START Given records
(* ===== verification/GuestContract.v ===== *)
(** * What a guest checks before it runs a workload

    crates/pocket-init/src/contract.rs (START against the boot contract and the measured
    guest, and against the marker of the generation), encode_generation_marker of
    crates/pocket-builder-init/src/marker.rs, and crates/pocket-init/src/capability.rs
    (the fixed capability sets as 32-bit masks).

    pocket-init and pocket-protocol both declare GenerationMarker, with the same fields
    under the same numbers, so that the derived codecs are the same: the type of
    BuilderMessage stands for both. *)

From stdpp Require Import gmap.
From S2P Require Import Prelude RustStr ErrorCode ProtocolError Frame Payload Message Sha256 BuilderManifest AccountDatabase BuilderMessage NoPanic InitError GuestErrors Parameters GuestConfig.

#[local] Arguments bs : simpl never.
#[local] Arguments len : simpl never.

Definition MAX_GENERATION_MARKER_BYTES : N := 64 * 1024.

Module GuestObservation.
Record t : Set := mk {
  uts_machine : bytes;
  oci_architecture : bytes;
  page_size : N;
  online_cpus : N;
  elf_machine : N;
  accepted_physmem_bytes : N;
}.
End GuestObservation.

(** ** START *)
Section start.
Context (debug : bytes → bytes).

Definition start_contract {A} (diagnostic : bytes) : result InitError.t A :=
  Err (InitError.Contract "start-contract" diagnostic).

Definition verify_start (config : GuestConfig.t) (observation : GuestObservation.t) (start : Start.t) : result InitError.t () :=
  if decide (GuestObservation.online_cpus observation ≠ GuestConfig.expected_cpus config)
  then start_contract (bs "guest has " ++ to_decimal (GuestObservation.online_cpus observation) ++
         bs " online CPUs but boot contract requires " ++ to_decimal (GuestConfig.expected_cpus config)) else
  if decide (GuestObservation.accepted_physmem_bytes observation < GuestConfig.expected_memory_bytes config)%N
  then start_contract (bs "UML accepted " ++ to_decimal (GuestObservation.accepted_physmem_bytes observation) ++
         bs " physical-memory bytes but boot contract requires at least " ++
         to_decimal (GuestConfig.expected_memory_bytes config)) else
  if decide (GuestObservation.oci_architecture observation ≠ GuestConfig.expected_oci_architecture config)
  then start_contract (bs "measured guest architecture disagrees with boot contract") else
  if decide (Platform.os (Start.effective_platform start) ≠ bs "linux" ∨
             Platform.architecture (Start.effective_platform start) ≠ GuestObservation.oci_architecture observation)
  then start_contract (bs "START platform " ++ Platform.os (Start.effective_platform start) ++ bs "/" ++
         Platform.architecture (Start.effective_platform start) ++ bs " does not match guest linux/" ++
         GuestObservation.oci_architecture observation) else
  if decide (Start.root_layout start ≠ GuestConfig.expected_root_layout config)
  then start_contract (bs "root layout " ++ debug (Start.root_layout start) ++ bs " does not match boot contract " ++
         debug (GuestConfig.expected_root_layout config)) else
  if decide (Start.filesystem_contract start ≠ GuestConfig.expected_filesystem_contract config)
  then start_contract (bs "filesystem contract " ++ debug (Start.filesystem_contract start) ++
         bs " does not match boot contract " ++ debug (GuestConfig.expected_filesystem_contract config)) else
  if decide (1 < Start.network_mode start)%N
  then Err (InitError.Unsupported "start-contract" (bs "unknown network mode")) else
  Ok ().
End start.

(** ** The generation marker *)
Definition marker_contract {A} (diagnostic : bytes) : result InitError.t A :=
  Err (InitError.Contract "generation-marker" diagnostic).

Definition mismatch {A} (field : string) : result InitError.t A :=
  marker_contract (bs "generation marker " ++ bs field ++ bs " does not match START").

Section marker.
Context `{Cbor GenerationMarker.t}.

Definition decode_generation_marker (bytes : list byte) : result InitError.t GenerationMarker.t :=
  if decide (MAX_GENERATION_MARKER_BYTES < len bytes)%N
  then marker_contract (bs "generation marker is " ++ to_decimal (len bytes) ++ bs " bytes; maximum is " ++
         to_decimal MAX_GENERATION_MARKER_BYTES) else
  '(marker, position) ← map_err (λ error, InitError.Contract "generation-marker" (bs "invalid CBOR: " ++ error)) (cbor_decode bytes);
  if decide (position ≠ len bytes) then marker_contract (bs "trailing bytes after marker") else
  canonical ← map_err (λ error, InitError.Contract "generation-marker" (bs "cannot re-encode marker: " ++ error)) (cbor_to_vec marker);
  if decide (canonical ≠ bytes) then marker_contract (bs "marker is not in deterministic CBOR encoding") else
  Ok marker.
END Given records
START Given records
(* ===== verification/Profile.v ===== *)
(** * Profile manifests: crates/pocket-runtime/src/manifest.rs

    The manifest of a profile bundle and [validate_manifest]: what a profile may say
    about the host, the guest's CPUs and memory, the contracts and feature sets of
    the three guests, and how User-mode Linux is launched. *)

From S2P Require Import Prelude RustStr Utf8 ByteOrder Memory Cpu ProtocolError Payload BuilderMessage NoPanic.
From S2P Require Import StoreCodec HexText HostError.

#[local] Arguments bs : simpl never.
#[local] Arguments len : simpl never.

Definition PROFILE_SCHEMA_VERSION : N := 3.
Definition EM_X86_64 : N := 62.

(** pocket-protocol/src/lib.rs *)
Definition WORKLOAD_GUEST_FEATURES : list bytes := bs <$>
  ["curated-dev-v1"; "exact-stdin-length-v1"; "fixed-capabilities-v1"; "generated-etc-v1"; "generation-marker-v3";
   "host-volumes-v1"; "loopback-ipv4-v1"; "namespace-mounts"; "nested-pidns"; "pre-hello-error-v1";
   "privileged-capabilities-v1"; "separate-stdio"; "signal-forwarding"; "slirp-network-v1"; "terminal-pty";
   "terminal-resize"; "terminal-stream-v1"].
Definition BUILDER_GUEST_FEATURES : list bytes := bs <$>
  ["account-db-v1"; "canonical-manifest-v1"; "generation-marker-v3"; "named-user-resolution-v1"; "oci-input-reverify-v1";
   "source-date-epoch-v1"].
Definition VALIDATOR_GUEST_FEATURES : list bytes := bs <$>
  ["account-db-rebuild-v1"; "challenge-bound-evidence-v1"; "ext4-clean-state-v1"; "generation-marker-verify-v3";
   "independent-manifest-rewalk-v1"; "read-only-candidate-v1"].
END Given records
START Given records
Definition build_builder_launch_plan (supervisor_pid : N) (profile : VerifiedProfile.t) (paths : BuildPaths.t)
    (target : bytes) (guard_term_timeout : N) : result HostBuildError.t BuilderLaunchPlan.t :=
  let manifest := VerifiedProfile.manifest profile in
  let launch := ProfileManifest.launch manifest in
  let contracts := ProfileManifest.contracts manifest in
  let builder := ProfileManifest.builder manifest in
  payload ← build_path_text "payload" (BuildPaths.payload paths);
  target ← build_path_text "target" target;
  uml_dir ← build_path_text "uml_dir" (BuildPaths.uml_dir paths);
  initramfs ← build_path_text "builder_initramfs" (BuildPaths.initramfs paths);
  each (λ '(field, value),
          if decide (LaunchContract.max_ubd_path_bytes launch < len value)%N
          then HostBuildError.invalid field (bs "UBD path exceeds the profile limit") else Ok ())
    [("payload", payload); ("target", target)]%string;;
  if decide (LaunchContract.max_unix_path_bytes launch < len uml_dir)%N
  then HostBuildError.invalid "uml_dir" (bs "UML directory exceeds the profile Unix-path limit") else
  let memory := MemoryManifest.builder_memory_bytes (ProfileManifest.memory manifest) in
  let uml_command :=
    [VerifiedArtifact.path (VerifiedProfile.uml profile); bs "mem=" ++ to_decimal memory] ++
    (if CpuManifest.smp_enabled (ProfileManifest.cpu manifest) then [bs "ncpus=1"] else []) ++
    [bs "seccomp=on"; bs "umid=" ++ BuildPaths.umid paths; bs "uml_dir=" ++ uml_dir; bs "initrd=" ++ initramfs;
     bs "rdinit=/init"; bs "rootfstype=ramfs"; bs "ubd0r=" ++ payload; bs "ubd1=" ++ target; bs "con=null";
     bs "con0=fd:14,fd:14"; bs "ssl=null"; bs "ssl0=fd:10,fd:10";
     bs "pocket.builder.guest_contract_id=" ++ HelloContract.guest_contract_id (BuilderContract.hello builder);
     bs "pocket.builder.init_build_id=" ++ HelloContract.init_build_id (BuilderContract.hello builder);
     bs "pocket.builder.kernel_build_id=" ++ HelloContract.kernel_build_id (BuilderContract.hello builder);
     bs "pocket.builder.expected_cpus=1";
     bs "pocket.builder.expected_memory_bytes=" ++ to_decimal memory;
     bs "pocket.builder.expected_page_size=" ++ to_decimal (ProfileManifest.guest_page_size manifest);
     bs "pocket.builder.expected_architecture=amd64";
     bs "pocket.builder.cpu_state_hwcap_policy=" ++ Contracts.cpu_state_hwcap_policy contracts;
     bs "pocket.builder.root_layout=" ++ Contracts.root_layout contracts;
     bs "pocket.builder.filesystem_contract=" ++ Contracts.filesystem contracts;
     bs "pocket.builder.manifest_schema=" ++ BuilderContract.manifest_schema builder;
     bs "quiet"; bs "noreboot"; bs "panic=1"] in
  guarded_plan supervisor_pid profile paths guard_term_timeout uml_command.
END Given records
Retype exactly the lines above, from the one with "(* ===== verification/GuestContract.v" through the one with "pocket-init and pocket-protocol", inclusive.

### Problem solution
(* ===== verification/GuestContract.v ===== *)
(** * What a guest checks before it runs a workload

    crates/pocket-init/src/contract.rs (START against the boot contract and the measured
    guest, and against the marker of the generation), encode_generation_marker of
    crates/pocket-builder-init/src/marker.rs, and crates/pocket-init/src/capability.rs
    (the fixed capability sets as 32-bit masks).

    pocket-init and pocket-protocol both declare GenerationMarker, with the same fields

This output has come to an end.